Aaron Carter's family is trying to make up after his mother, Jane Schneck, blamed the singer's fiancee for his death in a social media rant.

"My baby boy is dead," the grieving mother started a series of posts on November 28 that have since been deleted.

She accused Melanie Martin, 30, of bugging her dead son for money and making money off of his death. She wrote that she had been telling him to be careful for two years. Another post read that Aaron Carter almost made it home.

Melanie and Aaron started dating at the beginning of 2020, and they got engaged in June of that same year. In November 2021, their son, Prince, was born.

At the time of the singer's death, they were living apart.

Melanie now told TMZ that she and Jane had a "pretty good relationship" before the singer of "Same Way" died on November 5 and that she doesn't hold the bad posts against her.

Melanie said that Jane told her she was a "good woman" while she was helping Aaron get his teeth fixed.

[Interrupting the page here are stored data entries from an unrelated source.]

(* ===== verification/Limits.v ===== *)
(** * Hard resource bounds ([include/pff/limits.hpp], [include/pff/version.hpp]) *)

From S2P Require Import Prelude.

Definition max_candidates_per_set : Z := 4096.
Definition max_alternate_sets : Z := 64.
Definition default_search_limit : Z := 4096.
Definition max_search_limit : Z := Z.shiftl 1 20.

Definition max_fences : Z := 4096.
Definition max_lineage : Z := 4096.
Definition max_attempts : Z := 1024.
Definition max_assessments_reported : Z := 4096.
Definition max_indeterminate_reported : Z := 256.
Definition max_explanation_steps : Z := 64.
Definition max_reason_bytes : Z := 128.
Definition max_name_bytes : Z := 96.

Definition max_record_payload : Z := Z.shiftl 1 20.
Definition max_journal_bytes : Z := Z.shiftl 64 20.
Definition max_snapshot_bytes : Z := Z.shiftl 64 20.
Definition max_snapshot_records : Z := 100000.

Definition max_frame_payload : Z := Z.shiftl 1 20.
Definition frame_header_bytes : Z := 28.
Definition frame_trailer_bytes : Z := 4.
Definition max_frame_bytes : Z := frame_header_bytes + max_frame_payload + frame_trailer_bytes.

Definition max_sessions : Z := 64.
Definition default_max_requests_per_session : Z := 100000.
Definition max_evidence_entries : Z := 8192.

Definition max_weight : Z := 1000000.
Definition cost_scale : Z := 1000000000.
Definition rank_scale : Z := 65535.
Definition health_scale : Z := 1000000.

Definition durable_format_version : Z := 1.
Definition protocol_version : Z := 1.

Ltac unfold_limits :=
  unfold max_candidates_per_set, max_alternate_sets, default_search_limit, max_search_limit,
    max_fences, max_lineage, max_attempts, max_assessments_reported,
    max_indeterminate_reported, max_explanation_steps, max_reason_bytes, max_name_bytes,
    max_record_payload, max_journal_bytes, max_snapshot_bytes, max_snapshot_records,
    max_frame_payload, frame_header_bytes, frame_trailer_bytes, max_frame_bytes, max_sessions,
    default_max_requests_per_session, max_evidence_entries, max_weight, cost_scale, rank_scale,
    health_scale, durable_format_version, protocol_version in *;
  change (Z.shiftl 1 20) with 1048576 in *;
  change (Z.shiftl 64 20) with 67108864 in *.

She also said that an assistant for Aaron's twin sister, Angel, apologized to her and told her that the offensive posts had been taken down.

Angel is in charge of her brother's estate, which has about $550,000 in it. This money will go to Prince. The "Summertime" singer's family will scatter his ashes at a private memorial service next year. Melanie said that she has been invited and that she still wants Jane to meet Prince after Christmas.

This was already planned before the troubled singer died. In a conversation with TMZ, Jane said that she doesn't want a war with Melanie and just wants what's best for her grandson. 

However, Carter's mother's posts may not have a solid foundation. According to the singer's management, Aaron was in a downward spiral when they last saw him weeks before the tragedy. He did say that Aaron seems careless. Two days before he was tragically discovered dead, Aaron Carter's manager was taken aback by the troubled entertainer's weak appearance.

"He looked thin. He was extremely tired," Taylor Helgeson tells Page Six exclusively. "He just looked like he needed to be doing anything but working. He looked like he needed to be taking care of him." Helgeson, who had been Carter's manager for eight months, tells us he met with the "I Want Candy" singer at a recording studio the week he died because they had planned to collaborate on a new album.